Some local governments have enacted legislation requiring mandatory spaying and neutering of puppies before they are six months of age. They have done this in the mistaken belief that this will reduce the number of dogs that enter animal shelters. The truth is that most dogs that end up in animal shelters are owner turn-ins. The problem is that owners don’t want to keep the dogs, often because of behavior problems. It’s not related to how many dogs are being born. The American Veterinary Medical Association, the ASPCA, and many other animal organizations oppose mandatory spay/neuter laws because they are ineffectual.
Pros and cons of neutering your dog
According to the American College of Theriogenology, which is made up of veterinarians who specialize in canine reproductive matters, there are a number of health benefits to waiting to neuter your puppy until he is slightly older, or keeping him intact:
- Intact dogs have a lower occurrence of hemangiosarcoma
- Intact dogs have a lower occurrence of osteosarcoma
- Intact dogs have a lower occurrence in transitional cell carcinoma
- Intact dogs have a lower occurrence of prostatic adenocarcinoma
- Intact dogs are less likely to become obese, which may be due to a higher metabolic rate in intact dogs
- Intact dogs have a lower risk of hypothyroidism and autoimmune thyroiditis
- Intact dogs have a lower risk of diabetes mellitus
- Intact dogs have a lower risk of cranial cruciate rupture
- Intact dogs have a lower risk of developing hip dysplasia
There are some drawbacks to keeping a male dog intact:
- Intact dogs have a greater risk of developing prostate problems
- Intact dogs have a greater risk of developing inguinal and perineal hernias and perineal adenomas
- Intact dogs can develop testicular cancer
- Intact dogs can mark in the house
And, of course, intact dogs can sire puppies.
When to neuter?
If you wait until your puppy’s growth plates have closed, which means that he has achieved his adult growth, then your puppy can enjoy many of the health benefits of being intact.
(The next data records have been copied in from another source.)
(** What the completion of the utterance leaves behind. *)
Lemma finish_outcome (s : state) c stopThrows lastData :
  stopEventPending s = false ->
  exists s' calls,
    finish c stopThrows lastData s =
      {| result := Some tt; after := s'; made := calls |} /\
    audioUrl s' =
      Some (if stoppedCapture c stopThrows s
            then capturedBlob (audioChunks s ++ List.filter nonempty lastData)
            else synthesized (spokenText s)) /\
    isSpeaking s' = false /\ isProcessing s' = false /\
    synth_speaking s' = false /\ stopEventPending s' = false.
Proof.
  intros Hp. unfold stoppedCapture.
  destruct s as [? ? ? ? ? ? ? ? ? ? ? sp rec ch live ? ? ? started pend].
  cbn [stopEventPending] in Hp. subst pend.
  destruct c; [|finished].
  destruct started; [|finished].
  destruct rec as [[| |]|]; [finished| |finished|finished].
  destruct stopThrows; [finished|].
  destruct live;
    (eexists _, _;
     split; [run; rewrite deliver_data_spec; run; reflexivity|]);
    repeat split.
Qed.

(** A whole attempt, from [speak] on any page with a non-blank text whose
    recorder owes no stop event: the captured audio is the artifact when
    capture was armed, started and stopped, the synthesized audio of the
    text otherwise. *)
Lemma attempt_artifact (s : state) o startThrows c stopThrows lastData :
  trim (text s) <> [] -> speechThrows o = false ->
  stopEventPending s = false ->
  result (attempt o startThrows c stopThrows lastData s) = Some tt /\
  audioUrl (after (attempt o startThrows c stopThrows lastData s)) =
    Some (if captureReady (media o) && negb startThrows &&
             match c with ended => true | errored => false end &&
             negb stopThrows
          then capturedBlob (List.filter nonempty lastData)
          else synthesized (text s)).
Proof.
  intros Ht Ho Hp.
  destruct (speak_starts s o Ht Ho)
    as (s1 & calls1 & E1 & Htext & _ & _ & Hready & Hstarted & Hchunks &
        Hrec & Hpend).
  destruct (start_outcome s1 startThrows)
    as (s2 & calls2 & E2 & Hstarted2 & Hrec2 & _ & _ & Htext2 & Hchunks2 &
        _ & Hpend2).
  destruct (finish_outcome s2 c stopThrows lastData)
    as (s3 & calls3 & E3 & Hurl & _); [congruence|].
  unfold attempt, mbind, M_bind, bind.
  rewrite E1. cbn [result after made]. rewrite E2. cbn [result after made].
  rewrite E3. cbn [result after made]. split; [reflexivity|].
  rewrite Hurl. f_equal. unfold stoppedCapture, captureStarts in *.
  rewrite Hstarted2, Hrec2, Hready, Hrec, Hstarted, Htext2, Htext, Hchunks2,
    Hchunks.
  destruct (captureReady (media o)), startThrows, c, stopThrows;
    try reflexivity; cbn [andb negb inState];
    destruct (recordingReady s1 && inState inactive (mediaRecorder s));
    reflexivity.
Qed.

End Attempt.

End AppFacts.

(** C1.  An attempt that completes through the engine's end or error
    event ends with exactly one current artifact: the captured one when
    capture was recording and the handler stopped it, the synthesized one
    (generator and encoder applied to the text of the request) otherwise;
    the slot is never left empty and no exception escapes.  The recorder
    owes no earlier stop event when the completion arrives. *)
Theorem C1_attempt_ends_with_one_artifact `{Host}
    (s : App.state) (c : App.completion) (stopThrows : bool)
    (lastData : list (list Z)) :
  App.stopEventPending s = false ->
  App.result (App.finish c stopThrows lastData s) = Some tt /\
  App.audioUrl (App.after (App.finish c stopThrows lastData s)) =
    Some (if stoppedCapture c stopThrows s
          then App.capturedBlob
                 (App.audioChunks s ++ List.filter nonempty lastData)
          else synthesized (App.spokenText s)).
Proof.
  intros Hp.
  destruct (AppFacts.finish_outcome s c stopThrows lastData Hp)
    as (s' & calls & E & Hurl & _).
  rewrite E. split; [reflexivity | exact Hurl].
Qed.
(** * pyrxiv: fetching, downloading and cleaning arXiv papers

    A shallow embedding of the Python sources
      - [pyrxiv/fetcher.py]    (class [ArxivFetcher]),
      - [pyrxiv/downloader.py] (class [ArxivDownloader]),
      - [pyrxiv/extractor.py]  (class [TextExtractor] and the two pipelines),
      - [pyrxiv/datamodel.py]  (the pydantic models),
    followed by the properties of the specification that were checked on it.

    Python [str] values are lists of 8-bit characters, read as the code
    points 0..255; Python [int] values are [Z]; a [set] is a [gset]; the
    file system is a [gmap] from paths to file contents. Lists that the
    code shares between variables live in an explicit heap. A call ends
    with a value or with an exception, and the messages it logs are kept.

    What the code gets from outside is a parameter of the model: the
    answers of the arXiv API as parsed by [xmltodict], the answers of the
    HTTP session, the two PDF loaders, the way pydantic reads a date, and
    the compiled pattern handed to [download_pattern_papers]. The regular
    expressions of the code are run by a backtracking matcher with the
    priorities of Python's [re] (leftmost match, greedy quantifiers). The
    constructor of [ArxivFetcher] is reduced to the attributes it sets. *)

From Stdlib Require Import Ascii String ZArith Lia Bool.
From stdpp Require Import base tactics option list gmap strings sets.

Local Open Scope nat_scope.

(* ===================================================================== *)
(** ** Python strings *)
(* ===================================================================== *)

Module PyStr.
Neutering after your puppy has achieved his full growth, when he is about a year old, can protect him from some of the health risks associated with early neutering. You can still have him neutered but he wont’ be at great risk of developing some of the health problems associated with early neutering.
The best time to neuter your puppy is when he is about a year old. At this point he is physically mature and neutering will not put him at risk for developing some of the health problems associated with early neutering, such as increased risk of hip dysplasia, increased risk of cranial cruciate rupture, and the increased risk of many cancers.